Chaos Manor View, Thursday, September 10, 2015


I continue to be mystified by Deflategate; it must be a publicity stunt, since I have heard nothing about measures to require both teams to use the same balls, and to insure that those balls meet some specifications of suitability. If all that has been done and rule changes made to ensure it, why is this never mentioned? It is not reasonable to let each team provide the football when that team is on offense. I can think of ways to alter a football to make it easier to pass that would defy casual and even more serious inspection, as can most of you; the game becomes in part a technology competition rather than a sport.

It must all be publicity hoopla.


It’s 1600 and Time Warner has in effect shut down the Internet as is their custom, so I cannot review the latest about the Apple announcements. From what I have seen the tech journalists were not impressed unless they were already Apple fans, in which case they shout Hallelujah in chorus. My own view remains that I will probably buy the iPad Pro unless I have found reasons to expect a big improvement within a year, but by the time the iPad pro becomes available Microsoft may have so improved the Surface Pro software that it will be needless. I am curious about the Apple stylus; Microsoft’s is not bad, but improvements are possible, some obvious.


It is a very hot and miserable day in Los Angeles — must be global warming – and I have no energy, so today is short shrift.


EU civil war

If Vlad I provides a credible deterrent to the Caliphate, and is a stabilizing influence in the Eastern Med, then the EU will be on his side.  Great Britain will likely become more of what Orwell warned against, and will be more internally focused.
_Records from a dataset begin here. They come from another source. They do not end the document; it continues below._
(* ===== verification/_CoqProject ===== *)
-Q . S2P
Prelude.v
SeqNum.v
Bitmap.v
BitmapFacts.v
Containers.v
Guid.v
CacheChange.v
CacheChangeFacts.v
Pools.v
PoolsFacts.v
GapBuilder.v
History.v
HistoryFacts.v
Locator.v
LocatorSelector.v
LocatorSelectorFacts.v
TimedEvent.v
TimedEventFacts.v
ReaderProxy.v
ReaderProxyFacts.v
StatefulWriter.v
StatefulWriterFacts.v
StatefulWriterOps.v
StatefulWriterMatching.v
StatefulWriterRuns.v
WriterProxy.v
WriterProxyFacts.v
RTPSReader.v
StatefulReader.v
StatefulReaderFacts.v
L2.v
L2Facts.v
XskRing.v
XDP.v
XDPFacts.v
DPDK.v
CDRMessage.v
CDRFacts.v
Messages.v
MessageReceiver.v
MessageFacts.v
ReceiverFacts.v
ReceiverSafety.v
ReaderKnowledge.v
Exchange.v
Muslim stability will help England right along that path, but possibly at the loss of Scotland and (finally) Northern Ireland as direct subjugates (a Celtic patriot might wish for Welsh independence too, but English repression is so completely successful that there is even less Welsh national identity than there is a Ukrainian one).  If the U.S. continues down its current path, we’ll be right along with them, and Vlad I (or his successor — note to Vlad: work on that dynasty thing) will be on the cover of Time, at least, as the savior of the Middle East.

Any bets on a Russian – Israeli rapprochement, given Putin leashing or counter-weighing Iran?
If the U.S.A. continue as mercenaries to support and uphold the house of Saud and its attendants without changing them into a nation (as opposed to well-fed warlords) who can oppose the Caliphate without Russia, we might be buggered. 

Either way, we should look to regional consolidation and learn to play nice in South and Central America, and in the Caribbean.  “Giving up” Panama was a big mistake, and continuing to treat Mexico as a disreputable bandit (its government still is, but should not be treated so) is another.  There’s a lot of resources from here to Patagonia, and they could either be of use to the U.S.A., or a permanent drain — their neutrality is just not the way to bet. “It is better to marry than to burn,” and it is easy to run out of matches.

On top of the EU civil war, there’ll probably be a Chinese one, too.  I don’t want my grandkids being cannon fodder in far East Asia, either.  Perhaps it is time for the U.S. to become a stabilizing influence instead of a co-conspirator?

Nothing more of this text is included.